### Exercise material
^^^^^^^^^^^^^^^^

Lemma await_flush_spec auth inc fuel st st' : Forall is_byte inc → Inv auth inc st → await_flush fuel st = Some (Ok st') →
  Inv auth inc st' ∧ logs st st' [] [].
Proof.
  intros Hb. revert st. induction fuel as [|fuel IH]; intros st HI; [done|]. cbn [await_flush].
  pose proof (triple_ends _ _ _ _ (stream_flush_inv auth inc Hb) HI) as HI'. pose proof (quiet_flush st) as Hl.
  destruct (stream_flush st) as [st1 [|[u|e]]]; cbn [fst] in *; [|by intros [= <-]|done].
  intros Hf. destruct (IH _ HI' Hf) as [? Hl']. split; [done|]. exact (logs_trans _ _ _ [] [] [] [] Hl Hl').
Qed.

(** A session that opened starts in the invariant, with the destination as its first data. *)
Lemma open_spec sha256 version address password p v st :
  padding_wf p → Forall frame_wf (first_frames version p address) → Forall is_byte (script_bytes (reads v)) →
  open sha256 version address password p v = Some (Ok st) →
  ∃ size, Inv (auth_record (sha256 password) size) (script_bytes (reads v)) st ∧
          accepted (trace (snd st)) = address ∧ output (trace (snd st)) = [].
Proof.
  intros Hwf Hff Hby. unfold open. destruct (auth_size p (rng v)) as [[size rng1]|]; [|done].
  set (auth := auth_record _ size). destruct (await_write auth (writes v)) as [[[sent|e] ws]|] eqn:Ew; [|done|done].
  destruct (len sent =? len auth) eqn:El; [|done]. cbn [negb].
  destruct (await_unit (flushes v)) as [[[[]|e] fs]|]; [|done|done].
  destruct (packets p 1 _ rng1) as [[ps rng2]|] eqn:Ep; [|done]. intros Hf.
  assert (sent = auth) as ->.
  { clear -Ew El. revert Ew. induction (writes v) as [|[|n|e] l IH]; simpl; [done|done| |done]. intros [= <- _].
    destruct_bool. rewrite len_take in El. apply take_ge. unfold len in El. lia. }
  pose proof (packets_nonempty _ _ _ _ _ _ Hwf Ep) as Hne. apply packets_spec in Ep as (w & Hj & [Hw _] & Hl); [|done].
  exists size. apply (await_flush_spec auth (script_bytes (reads v))) in Hf as [HI [Ha Ho]]; [|done|].
  { cbn in Ha, Ho. rewrite app_nil_r in Ha. by split. }
  split; cbn [fst snd trace].
  - split; cbn; try done.
    + by eexists.
    + intros _. destruct ps as [|q ps]; [done|]. apply Forall_cons in Hne as [? _]. destruct q; [done|simpl; lia].
    + exists (first_frames version p address ++ w). split_and!.
      * apply Forall_app. split; [done|]. by eapply Forall_impl; [exact Hw|]; intros ? [].
      * by rewrite Hj, fmap_app, join_app.
      * rewrite payload_app. assert (payload w = []) as ->; [|by cbn; rewrite !app_nil_r].
        clear -Hw. induction Hw as [|f l [[Hc _] _] _ IH]; [done|].
        change (f :: l) with ([f] ++ l). rewrite payload_app, IH. cbn. by rewrite Hc.
  - split; cbn; try done.
    + intros _. split; [lia|done].
    + exists [], []. by split_and!.
    + exists []. by split.
Qed.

^^^^^^^^^^^^^^^^

### Assigned task
Restate word for word the lines of the data above, starting at the line containing "destruct (len sent" and ending at the line containing "assert (sent = auth) as ->.", both included, and nothing more.

### Written answer
  destruct (len sent =? len auth) eqn:El; [|done]. cbn [negb].
  destruct (await_unit (flushes v)) as [[[[]|e] fs]|]; [|done|done].
  destruct (packets p 1 _ rng1) as [[ps rng2]|] eqn:Ep; [|done]. intros Hf.
  assert (sent = auth) as ->.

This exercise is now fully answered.